European Refugee Lit: Anna Seghers’s “Transit” Reviewed
By Joe Winkler On May 2, 2013
Transit
by Anna Seghers; translated by Margot Bettauer Dembo
NYRB Classics; 280 p.
Anna Seghers, one the most respected and important German authors of the 20th century, wrote perhaps the earliest account of the Nazi concentration camps. That book, The Seventh Cross, tells a similar story to her own time in a camp. Now, NYRB Classics has released a sequel of sorts. Transit tells the story of a lesser-known component of the Second World War, the displacement of millions of refugees. While it pales in comparison to the genocide, the displacement of millions of refugees signified its own traumatic experience which ended up changing the map of postwar Europe. Seghers’s unnamed narrator escapes first from a concentration camp in Germany and then from one in Rouen, France. He finds his way to Marseilles, a port city, which in this era of refugees desperate to leave transforms into a bustling town of the lost.
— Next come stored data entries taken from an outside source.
(** [main], after the command line is parsed. *)
Definition main (w : World) (args : Args) : Outcome :=
  let input_root := input args in
  let output_csv := output args in
  let fs0 := fsys w in
  if negb (exists_ fs0 input_root) || negb (is_dir fs0 input_root) then
    mkOutcome fs0 []
      (Raise (SystemExit ("Input folder not found or not a directory: "
                          ++ Pathlib.to_str input_root)))
  else
    match pandas_import_error w with
    | Some exc =>
        mkOutcome fs0 []
          (Raise (SystemExit
                    ("Missing dependency: pandas. "
                     ++ "Install with: pip install pandas openpyxl"
                     ++ String line_feed ("Original error: " ++ exc))))
    | None =>
        match collect_frames w args (iter_excel_files fs0 input_root) [] with
        | Raise e => mkOutcome fs0 [] (Raise e)
        | Ok [] =>
            mkOutcome fs0 [] (Raise (SystemExit (no_files_message input_root)))
        | Ok frames =>
            match Pandas.concat (number_cast w) frames with
            | Raise e => mkOutcome fs0 [] (Raise e)
            | Ok combined =>
                match mkdir_parents fs0 (Pathlib.parent output_csv) with
                | (fs1, Some e) => mkOutcome fs1 [] (Raise e)
                | (fs1, None) =>
                    match write_file
                            (write_fault w output_csv (to_csv_bytes combined))
                            fs1 output_csv (to_csv_bytes combined)
                    with
                    | (fs2, Some e) => mkOutcome fs2 [] (Raise e)
                    | (fs2, None) =>
                        mkOutcome fs2
                          [wrote_message (Pandas.len combined)
                                         (resolve fs2 output_csv)]
                          (Ok 0%Z)
                    end
                end
            end
        end
    end.

(** ** A small world to run the program in *)

Module Sample.

Definition table_a : DataFrame :=
  mkDF ["Time"; "Speed"; "Collisions"]
       [[Value "0.0"; Value "10"; Value "0"];
        [Value "0.1"; Value "12"; Value "1"]].

Definition table_b : DataFrame :=
  mkDF ["Time"; "Brake"]
       [[Value "0.0"; Value "0.3"]].

Definition table_empty : DataFrame := mkDF ["Time"] [].

Definition table_driver : DataFrame :=
  mkDF ["Time"; "driver"] [[Value "0.0"; Value "x"]].

(** Two sheets of numbers. *)
Definition table_speed : DataFrame :=
  mkDF ["Time"; "Speed"; "Collisions"]
       [[Scalar "0.0"; Scalar "10"; Scalar "0"];
        [Scalar "0.1"; Scalar "12"; Scalar "1"]].

Definition table_brake : DataFrame :=
  mkDF ["Time"; "Brake"] [[Scalar "0.0"; Scalar "0.3"]].

(** A toy workbook format: the bytes name the content. *)
Definition parser (data : string) (sel : SheetSelector) (skip : Z)
  : result Sheets :=
  if String.eqb data "A" then Ok (OneFrame table_a)
  else if String.eqb data "B" then Ok (OneFrame table_b)
  else if String.eqb data "E" then Ok (OneFrame table_empty)
  else if String.eqb data "D" then Ok (OneFrame table_driver)
  else if String.eqb data "AB" then
    Ok (SheetDict [("s1", Some table_a); ("s2", Some table_b)])
  else if String.eqb data "{}" then Ok (SheetDict [])
  else if String.eqb data "None" then Ok NoFrame
  else if String.eqb data "N1" then Ok (OneFrame table_speed)
  else if String.eqb data "N2" then Ok (OneFrame table_brake)
  else Raise (ReaderError "File is not a zip file").

Definition root_two_drivers : Node :=
  Dir [("data",
        Dir [("notes.txt", File "hello");
             ("DriverB", Dir [("STISIMData_Braking.xlsx", File "B")]);
             ("Other", Dir [("STISIMData_X.xlsx", File "A")]);
             ("DriverA", Dir [("readme.md", File "-");
                              ("STISIMData_U-Turnings.xlsx", File "A")]);
             ("Driver.txt", File "not a folder")])].

(** The sample sheets hold texts only, which no cast changes. *)
Definition no_cast : Cast := fun _ _ _ repr => repr.

(** Writes that do not fail. *)
Definition no_fault : Path -> string -> option (string * string) :=
  fun _ _ => None.

Definition world_of (t : Node) : World :=
  mkWorld (mkFS t []) None parser no_cast no_fault.

Definition args_data : Args :=
  mkArgs (mkPath false ["data"]) (mkPath false ["out"; "merged.csv"])
         None 0.

(** One driver folder holding the file [name] with the bytes [data]. *)
Definition root_one_file (name data : string) : Node :=
  Dir [("data", Dir [("Driver1", Dir [(name, File data)])])].

Definition the_file (name : string) : Path :=
  mkPath false ["data"; "Driver1"; name].


(** Two workbooks, each read as nothing. *)
Definition root_all_skipped : Node :=
  Dir [("data",
        Dir [("Driver1", Dir [("S_a.xlsx", File "{}");
                              ("S_b.xlsx", File "None")])])].

(** A folder named like a workbook, and a file named [.xlsx]. *)
Definition root_odd_names : Node :=
  Dir [("data",
        Dir [("Driver1", Dir [("folder.xlsx", Dir []);
                              (".xlsx", File "A")])])].

Definition args_nowhere : Args :=
  mkArgs (mkPath false ["nowhere"]) (mkPath false ["out"; "merged.csv"])
         None 0.

(** The sample tree with every directory listed in another order. *)
Definition root_two_drivers_shuffled : Node :=
  Dir [("data",
        Dir [("Driver.txt", File "not a folder");
             ("DriverA", Dir [("STISIMData_U-Turnings.xlsx", File "A");
                              ("readme.md", File "-")]);
             ("DriverB", Dir [("STISIMData_Braking.xlsx", File "B")]);
             ("notes.txt", File "hello");
             ("Other", Dir [("STISIMData_X.xlsx", File "A")])])].


(** A good workbook, then one that cannot be parsed, then one whose
    sheet has a column [driver]. *)
Definition root_mixed : Node :=
  Dir [("data",
        Dir [("Driver1", Dir [("S_c.xlsx", File "D");
                              ("S_a.xlsx", File "A");
                              ("S_b.xlsx", File "zip")])])].

(** The output path is the input folder. *)
Definition args_onto_folder : Args :=
  mkArgs (mkPath false ["data"]) (mkPath false ["data"]) None 0.

(** The output path lies under a workbook. *)
Definition args_under_file : Args :=
  mkArgs (mkPath false ["data"])
         (mkPath false ["data"; "DriverA"; "STISIMData_U-Turnings.xlsx";
                        "merged.csv"])
         None 0.

(** A cast in the manner of pandas: a whole number of a column that some
    table lacks is written as a float. *)
Definition float_cast : Cast :=
  fun frames _ c repr =>
    if forallb (fun df => Pandas.mem c (columns df)) frames then repr
    else if PyStr.contains "." repr then repr
    else (repr ++ ".0")%string.

Definition root_numbers : Node :=
  Dir [("data",
        Dir [("DriverB", Dir [("S_Braking.xlsx", File "N2")]);
             ("DriverA", Dir [("S_Speeding.xlsx", File "N1")])])].

Definition world_numbers : World :=
  mkWorld (mkFS root_numbers []) None parser float_cast no_fault.


(** The two sheets of numbers as pandas concatenates them. *)
Definition table_both : DataFrame :=
  mkDF ["Time"; "Speed"; "Collisions"; "Brake"]
       [[Scalar "0.0"; Scalar "10.0"; Scalar "0.0"; NaN];
        [Scalar "0.1"; Scalar "12.0"; Scalar "1.0"; NaN];
        [Scalar "0.0"; NaN; NaN; Scalar "0.3"]].



End Sample.

(** ** Reading aids for the statements *)

(** The three statements that tag and project the table of one file. *)
Definition label_and_project (driver maneuver : string) (df : DataFrame)
  : result DataFrame :=
  df <- Pandas.insert df 0 "driver" (Value driver) ;;
  df <- Pandas.insert df 1 "maneuver" (Value maneuver) ;;
  Ok (Pandas.drop df columns_to_remove).

(** The table a file contributes when its sheet uses neither of the two
    injected labels. *)
Definition labelled (driver maneuver : string) (df : DataFrame) : DataFrame :=
  let keep := map (fun c => negb (Pandas.mem c columns_to_remove)) (columns df) in
  mkDF ("driver" :: "maneuver"
          :: filter (fun c => negb (Pandas.mem c columns_to_remove)) (columns df))
       (map (fun r => Value driver :: Value maneuver :: Pandas.select keep r)
            (rows df)).

Definition total_rows (frames : list DataFrame) : nat :=
  list_sum (map Pandas.len frames).

(** The per-file tables of a run and the table it writes. *)
Definition per_file_tables (w : World) (args : Args)
  : result (list DataFrame) :=
  collect_frames w args (iter_excel_files (fsys w) (input args)) [].

(** How a run ends without touching the file system. *)
Definition aborted (w : World) (o : Outcome) : Prop :=
  fs_after o = fsys w /\ stdout o = [] /\ exists e, exit o = Raise e.

(** One file system extends another: same working directory, and every
    directory still there. *)
Definition extends (fsys fsys' : FileSystem) : Prop :=
  cwd fsys' = cwd fsys /\ keeps_dirs (tree fsys) (tree fsys').

Definition opt_list {A : Type} (o : option A) : list A :=
  match o with
  | Some a => [a]
  | None => []
  end.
The narrator feels a sort of modernist ennui until he finds himself a hustler in the shady business of visas and departures. There, he begins to create a glimpse of a solid life while remaining on the precarious ground of a displaced person. He loves, he attaches himself to a family and friends, all with an awareness of the inherent transience of his situation and consequently life in general.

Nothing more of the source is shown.